System Requirements and Installation
CantoInput will run on any operating system with a relatively recent Java runtime environment. I have tested it on Windows and Linux, and have been told that it works on the Mac as well. If you don’t already have Java installed, you can download it for free from: http://java.com
After extracting the ZIP file to a directory of your choice, you’ll see an executable JAR file. In Windows, you should be able to start it by double clicking on the CantoInput.jar file. I keep a link to it on my desktop for easy access. It can also be started by running the following command: java -jar CantoInput.jar
First, make sure you have a Chinese font installed. You may need to experiment with multiple fonts in order to find one which looks reasonable and contains glyphs for all the characters. To change the font used by CantoInput, click on “Select Font” from the Settings menu. On Windows, I recommend either SimSun or MingLiU, both of which should be available after you enable East Asian language support through the Control Panel / Regional and Language Options.

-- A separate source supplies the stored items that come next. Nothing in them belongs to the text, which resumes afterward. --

(* ===== verification/_CoqProject ===== *)
-Q . S2P
Prelude.v
Tabla.v
GroupBy.v
Filtros.v
Orden.v
Ventas.v
Asesores.v
Clientes.v
Sesion.v
Graficos.v
Pagina.v
Interaccion.v
Carga.v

Usage should be fairly intuitive if you have used other input methods before. After selecting your preferred input method and whether you want traditional or simplified characters from the Settings menu, simply start typing the pronunciation for a character. For example, type “ngo” to enter the character for “I” in Cantonese – you’ll see the letters “ngo” in the lower left corner, with a list of possible character choices to the right. You can select one of these characters by typing the corresponding number. To select the first character in the list, press Space. You’ll also notice a page index in the box in the lower right – this tells you that there are more possible choices available. To see these, press one of the following keys: “]”, “=”, “.”, “PgDn”, the Down arrow key, or the Right arrow key. To move back to the previous list of characters, press one of the following keys: “[“, “-”, “,”, “PgUp”, the Up arrow key, or the Left arrow key. To enter Chinese text in another program, simply copy and paste from the CantoInput window.

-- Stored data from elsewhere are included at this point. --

(* ===== verification/Tabla.v ===== *)
(** * The sales table and the categorical [Mes] column

    A row of [Data/cleaned.parquet] is a [registro]; its [mes] field is a
    plain string as loaded and a categorical code once [normalizar] has
    run (dashboard.py 32-38).  Float columns hold [numero] cells, where
    [NaN] stands for a missing value, and pandas' [sum] skips NaN
    ([sum_skipna]). *)

From S2P Require Import Prelude.

(** A float64 cell: a finite (exact) value or NaN. *)
Inductive numero : Type :=
| Num (z : Z)
| NaN.

#[export] Instance numero_eq_dec : EqDecision numero.
Proof. solve_decision. Defined.

(** The contribution of a cell to a NaN-skipping sum. *)
Definition valor_skipna (x : numero) : Z :=
  match x with
  | Num z => z
  | NaN => 0%Z
  end.

(** [Series.sum()] with [skipna=True, min_count=0]: NaN cells are
    skipped and an empty (or all-NaN) series sums to 0. *)
Definition sum_skipna (xs : list numero) : Z :=
  fold_right (fun x acc => (valor_skipna x + acc)%Z) 0%Z xs.

(** One row of the dataset; [M] is the type of the [Mes] column. *)
Record registro (M : Type) := mkRegistro {
  zona : string;                 (* 'Zona' *)
  canal : string;                (* 'Canal' *)
  mes : M;                       (* 'Mes' *)
  producto : string;             (* 'Producto' *)
  asesor : string;               (* 'Asesor' *)
  monto : numero;                (* 'Monto de Venta' *)
  capacitado : string;           (* '¿Capacitado?' *)
  antiguedad : numero;           (* 'Antigüedad del Asesor (meses)' *)
  cumplimiento : numero;         (* '% Cumplimiento Objetivo' *)
  inversion : numero;            (* 'Inversión en Publicidad' *)
  clientes_nuevos : numero;      (* '% Clientes Nuevos' *)
  participacion : string;        (* 'Participación en Campañas' *)
  edad : numero                  (* 'Edad del Cliente' *)
}.
Arguments mkRegistro {M}.
Arguments zona {M}. Arguments canal {M}. Arguments mes {M}.
Arguments producto {M}. Arguments asesor {M}. Arguments monto {M}.
Arguments capacitado {M}. Arguments antiguedad {M}. Arguments cumplimiento {M}.
Arguments inversion {M}. Arguments clientes_nuevos {M}.
Arguments participacion {M}. Arguments edad {M}.

(** The table as loaded ([load_data()]) and after line 34. *)
Abbreviation tabla_cruda := (list (registro string)).
Abbreviation tabla := (list (registro (option nat))).

(** [meses = ['Enero', 'Febrero', 'Marzo', 'Abril', 'Mayo']] *)
Definition meses : list string := ["Enero"; "Febrero"; "Marzo"; "Abril"; "Mayo"]%string.

(** The code pandas gives a value under [categories=cats]: the position of
    the value in [cats], or no code ([NaN], code -1) when it is absent. *)
Fixpoint categorizar (cats : list string) (s : string) : option nat :=
  match cats with
  | [] => None
  | c :: cs => if String.eqb c s then Some 0 else S <$> categorizar cs s
  end.

(** Replace the [Mes] column of a row. *)
Definition con_mes {M N} (m : N) (r : registro M) : registro N :=
  mkRegistro (zona r) (canal r) m (producto r) (asesor r) (monto r)
    (capacitado r) (antiguedad r) (cumplimiento r) (inversion r)
    (clientes_nuevos r) (participacion r) (edad r).

(** [df['Mes'] = pd.Categorical(df['Mes'], categories=meses, ordered=True)] *)
Definition normalizar (df : tabla_cruda) : tabla :=
  map (fun r => con_mes (categorizar meses (mes r)) r) df.

(** The schema of [Data/cleaned.parquet], which is not in the repository:
    the thirteen attributes spec section 3 lists, under the column names
    the script uses for them. *)
Definition esquema_df : list string :=
  ["Zona"; "Canal"; "Mes"; "Producto"; "Asesor"; "Monto de Venta"; "¿Capacitado?";
   "Antigüedad del Asesor (meses)"; "% Cumplimiento Objetivo"; "Inversión en Publicidad";
   "% Clientes Nuevos"; "Participación en Campañas"; "Edad del Cliente"]%string.

(** A cell of the normalised table. *)
Inductive celda : Type :=
| CTexto (s : string)
| CNumero (x : numero)
| CCategoria (c : option nat).

(** [row[c]]: the cell of column [c]; [None] is pandas' KeyError. *)
Definition columna (c : string) (r : registro (option nat)) : option celda :=
  if String.eqb c "Zona" then Some (CTexto (zona r))
  else if String.eqb c "Canal" then Some (CTexto (canal r))
  else if String.eqb c "Mes" then Some (CCategoria (mes r))
  else if String.eqb c "Producto" then Some (CTexto (producto r))
  else if String.eqb c "Asesor" then Some (CTexto (asesor r))
  else if String.eqb c "Monto de Venta" then Some (CNumero (monto r))
  else if String.eqb c "¿Capacitado?" then Some (CTexto (capacitado r))
  else if String.eqb c "Antigüedad del Asesor (meses)" then Some (CNumero (antiguedad r))
  else if String.eqb c "% Cumplimiento Objetivo" then Some (CNumero (cumplimiento r))
  else if String.eqb c "Inversión en Publicidad" then Some (CNumero (inversion r))
  else if String.eqb c "% Clientes Nuevos" then Some (CNumero (clientes_nuevos r))
  else if String.eqb c "Participación en Campañas" then Some (CTexto (participacion r))
  else if String.eqb c "Edad del Cliente" then Some (CNumero (edad r))
  else None.

(** ** Lemmas *)

Lemma sum_skipna_app xs ys : sum_skipna (xs ++ ys) = (sum_skipna xs + sum_skipna ys)%Z.
Proof. induction xs; simpl; lia. Qed.

Lemma sum_skipna_nonneg xs :
  Forall (fun x => (0 <= valor_skipna x)%Z) xs -> (0 <= sum_skipna xs)%Z.
Proof. induction 1; simpl; lia. Qed.

#[export] Hint Rewrite sum_skipna_app : dash_rw.

Lemma categorizar_lookup cats s i :
  categorizar cats s = Some i -> cats !! i = Some s.
Proof.
  revert i. induction cats as [|c cs IH]; intros i; simpl; [done|].
  destruct (String.eqb_spec c s) as [->|]; [by intros [= <-]|].
  destruct (categorizar cs s) as [j|] eqn:E; simpl; [|done].
  intros [= <-]. by apply IH.
Qed.

Lemma categorizar_None cats s : categorizar cats s = None <-> s ∉ cats.
Proof.
  induction cats as [|c cs IH]; simpl.
  - split; [intros _; apply not_elem_of_nil|done].
  - rewrite not_elem_of_cons. destruct (String.eqb_spec c s) as [->|Hne].
    + split; [done|]. intros [? _]. done.
    + rewrite <- IH. destruct (categorizar cs s); simpl; naive_solver.
Qed.

Lemma categorizar_NoDup cats s i :
  NoDup cats -> cats !! i = Some s -> categorizar cats s = Some i.
Proof.
  intros Hnd Hi. destruct (categorizar cats s) as [j|] eqn:E.
  - apply categorizar_lookup in E. f_equal. by eapply NoDup_lookup.
  - apply categorizar_None in E. destruct E. by eapply list_elem_of_lookup_2.
Qed.

(** ** Properties *)

(** C14.  The categorical [Mes] column: a label gets code [i] iff it is
    the [i]-th month of [meses], so codes follow the calendar order
    Enero < Febrero < Marzo < Abril < Mayo; a label outside [meses] gets no
    code (NaN) and the row is kept with a missing month. *)
Theorem categorizar_meses_spec s i :
  (categorizar meses s = Some i <-> meses !! i = Some s) /\
  (categorizar meses s = None <-> s ∉ meses).
Proof.
  split; [|apply categorizar_None].
  split; [apply categorizar_lookup|]. apply categorizar_NoDup.
  apply (bool_decide_eq_true_1 _). vm_compute. reflexivity.
Qed.

(** C18.  Type of the normalised table: [normalizar] changes no column but
    [Mes], keeps every row, and every [Mes] cell becomes either a valid
    category code (below the number of months) or NaN. *)
Theorem normalizar_tipo (df : tabla_cruda) :
  map (con_mes tt) (normalizar df) = map (con_mes tt) df /\
  Forall (fun r => from_option (fun i => i < length meses) True (mes r)) (normalizar df).
Proof.
  split.
  - unfold normalizar. rewrite map_map. apply map_ext. reflexivity.
  - apply Forall_forall. unfold normalizar. intros r (r0 & -> & _)%elem_of_map_bool. unfold con_mes; cbn [mes].
    destruct (categorizar meses (mes r0)) as [i|] eqn:Hc; cbn [from_option]; [|done].
    apply categorizar_lookup in Hc. by eapply lookup_lt_Some.
Qed.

CantoInput also supports a large number of compound (i.e. multi character) words. To input the Cantonese word for “we”, type “ngodei”.

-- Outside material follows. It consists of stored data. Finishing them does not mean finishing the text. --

(* ===== verification/Graficos.v ===== *)
(** * The chart encodings (plotly express calls of dashboard.py)

    Each [px.*] call names the columns of its data frame it maps to
    position, colour, size, text and hover.  A name that is not a column of
    that frame raises a KeyError-class error at render time (spec section
    7).  Here each derived frame has its column list ([esquema_*],
    computed the way pandas names the columns of a filter and of
    [groupby(..., as_index=False).sum()] / [reset_index()]) and each call
    is a [grafico] record with the columns it references. *)

From S2P Require Import Prelude Tabla Filtros.

Local Open Scope string_scope.

Inductive tipo_grafico : Type :=
| LinePolar     (* px.line_polar *)
| Line          (* px.line *)
| Bar           (* px.bar *)
| Scatter.      (* px.scatter *)

(** Lines 47-51: [colores_capacitacion]. *)
Definition colores_capacitacion : list (string * string) :=
  [("Sí", "#31572c"); ("No", "#90a955"); ("Desconocido", "#ecf39e")].

(** Line 52: [colores_base]. *)
Definition colores_base : list string :=
  ["#31572c"; "#4f772d"; "#90a955"; "#ecf39e"; "#fefae0"].

(** The colour argument of a [px] call: [color_discrete_sequence],
    [color_discrete_map], or none (plotly's defaults). *)
Inductive paleta : Type :=
| Secuencia (cs : list string)
| MapaColores (m : list (string * string))
| SinPaleta.

(** The keyword arguments of a [px] call that name no column, and those of
    [fig.update_traces]. *)
Inductive opcion : Type :=
| LineClose (b : bool)          (* line_close= *)
| Template (t : string)         (* template= *)
| Markers (b : bool)            (* markers= *)
| Orientation (o : string)      (* orientation= *)
| Title (t : string)            (* title= *)
| TextTemplate (t : string)     (* update_traces(texttemplate=) *)
| TextPosition (p : string).    (* update_traces(textposition=) *)

(** The column arguments of a [px] call; [None] when the call omits it. *)
Record grafico := mkGrafico {
  tipo : tipo_grafico;
  esquema : list string;          (* columns of the data frame passed *)
  enc_x : option string;          (* x, or r for line_polar *)
  enc_y : option string;          (* y, or theta for line_polar *)
  enc_color : option string;
  enc_size : option string;
  enc_text : option string;
  enc_hover_name : option string;
  enc_hover_data : list string;
  enc_paleta : paleta;
  opciones : list opcion
}.

(** [fig.update_traces(...)]: the figure with the trace options added. *)
Definition update_traces (kw : list opcion) (g : grafico) : grafico :=
  mkGrafico (tipo g) (esquema g) (enc_x g) (enc_y g) (enc_color g) (enc_size g)
    (enc_text g) (enc_hover_name g) (enc_hover_data g) (enc_paleta g) (opciones g ++ kw)%list.

(** A boolean-mask filter keeps the columns. *)
Definition esquema_filtro (cols : list string) : list string := cols.

(** [groupby(keys, as_index=False)[col].sum()] and
    [groupby(key)[col].sum().reset_index()]: the keys, then the column. *)
Definition esquema_groupby (claves : list string) (col : string) : list string :=
  (claves ++ [col])%list.

(** Every column the call references. *)
Definition referencias (g : grafico) : list string :=
  (omap id [enc_x g; enc_y g; enc_color g; enc_size g; enc_text g; enc_hover_name g]
   ++ enc_hover_data g)%list.

Definition columnas_validas (g : grafico) : bool :=
  forallb (isin (esquema g)) (referencias g).

(** Lines 63-66. *)
Definition fig_radar : grafico :=
  mkGrafico LinePolar (esquema_groupby ["Zona"; "Canal"] "Monto de Venta")
    (Some "Monto de Venta") (Some "Zona") (Some "Canal") None None None []
    (Secuencia colores_base) [LineClose true; Template "plotly_dark"].

(** Lines 77-80; [titulo] is the f-string of line 79. *)
Definition fig_linea (titulo : string) : grafico :=
  mkGrafico Line (esquema_groupby ["Mes"; "Producto"] "Monto de Venta")
    (Some "Mes") (Some "Monto de Venta") (Some "Producto") None None None [] SinPaleta
    [Markers true; Title titulo].

(** Lines 92-95. *)
Definition fig_top : grafico :=
  mkGrafico Bar (esquema_groupby ["Asesor"] "Monto de Venta")
    (Some "Monto de Venta") (Some "Asesor") None None (Some "Monto de Venta") None []
    (Secuencia [nth 0 colores_base ""]) [Orientation "h"].

(** Line 96: the bars' labels, two significant digits, outside the bars. *)
Definition fig_top_trazas : grafico :=
  update_traces [TextTemplate "%{text:.2s}"; TextPosition "outside"] fig_top.

(** Lines 101-104. *)
Definition fig_capacitado : grafico :=
  mkGrafico Bar (esquema_groupby ["¿Capacitado?"] "Monto de Venta")
    (Some "¿Capacitado?") (Some "Monto de Venta") (Some "¿Capacitado?") None None None []
    (MapaColores colores_capacitacion) [].

(** Lines 110-114. *)
Definition fig_antiguedad : grafico :=
  mkGrafico Scatter (esquema_filtro esquema_df)
    (Some "Antigüedad del Asesor (meses)") (Some "% Cumplimiento Objetivo")
    (Some "¿Capacitado?") (Some "Monto de Venta") None (Some "Asesor") []
    (MapaColores colores_capacitacion) [].

(** Lines 122-127. *)
Definition fig_publicidad : grafico :=
  mkGrafico Scatter (esquema_filtro esquema_df)
    (Some "Inversión en Publicidad") (Some "% Clientes Nuevos")
    (Some "Participación en Campañas") (Some "Monto de Venta") None None
    ["Edad del Cliente"; "Producto"] (Secuencia colores_base) [].

(** Lines 131-136. *)
Definition fig_edad : grafico :=
  mkGrafico Scatter esquema_df
    (Some "Edad del Cliente") (Some "Monto de Venta") (Some "Producto")
    (Some "% Clientes Nuevos") None None
    ["Inversión en Publicidad"; "Participación en Campañas"] (Secuencia colores_base) [].

(** The seven figures passed to [st.plotly_chart], the line chart with the
    title of the current selection. *)
Definition graficos (titulo : string) : list grafico :=
  [fig_radar; fig_linea titulo; fig_top_trazas; fig_capacitado; fig_antiguedad;
   fig_publicidad; fig_edad].

(** ** Lemmas *)

Lemma columnas_validas_spec g :
  columnas_validas g = true <-> Forall (fun c => c ∈ esquema g) (referencias g).
Proof.
  unfold columnas_validas. rewrite forallb_forall, Forall_forall.
  split; intros H c Hc; apply isin_spec, H; by apply list_elem_of_In.
Qed.

Lemma graficos_columnas_validas titulo : forallb columnas_validas (graficos titulo) = true.
Proof. reflexivity. Qed.

(** ** Properties *)

(** C16.  No chart references a missing column: in each of the seven
    [px] calls every column named for position, colour, size, text or
    hover is a column of the frame it is given (the spec's KeyError-class
    failure cannot happen with the loaded schema). *)
Theorem graficos_sin_keyerror titulo :
  Forall (fun g => Forall (fun c => c ∈ esquema g) (referencias g)) (graficos titulo).
Proof.
  apply Forall_forall. intros g Hg. apply columnas_validas_spec.
  pose proof (graficos_columnas_validas titulo) as Hv. rewrite forallb_forall in Hv.
  by apply Hv, list_elem_of_In.
Qed.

To toggle between Chinese and English mode, press “Ctrl-Enter”. You can then type directly into the text area.
A quick mention of the sources I used for determining Chinese character frequency and romanization while compiling the data files:
Romanization is based on data from Aaron Chan’s excellent HanConv utility: http://www.icycloud.tk
Chinese character frequency is based on 1993-1994 Usenet statistics compiled by Shih-Kun Huang at the National Chiao Tung University in Taiwan. List is located at Chih-Hao Tsai’s site: http://technology.chtsai.org/charfreq/
Compound character data derived from CEDICT, Copyright (C) 1997, 1998 Paul Andrew Denisowski: http://www.mandarintools.com/cedict.html
I’ve also made numerous manual tweaks to these data sets to better accommodate Cantonese colloquial characters and usage.
This program may be freely distributed, and is provided ‘as is’ without warranty of any kind.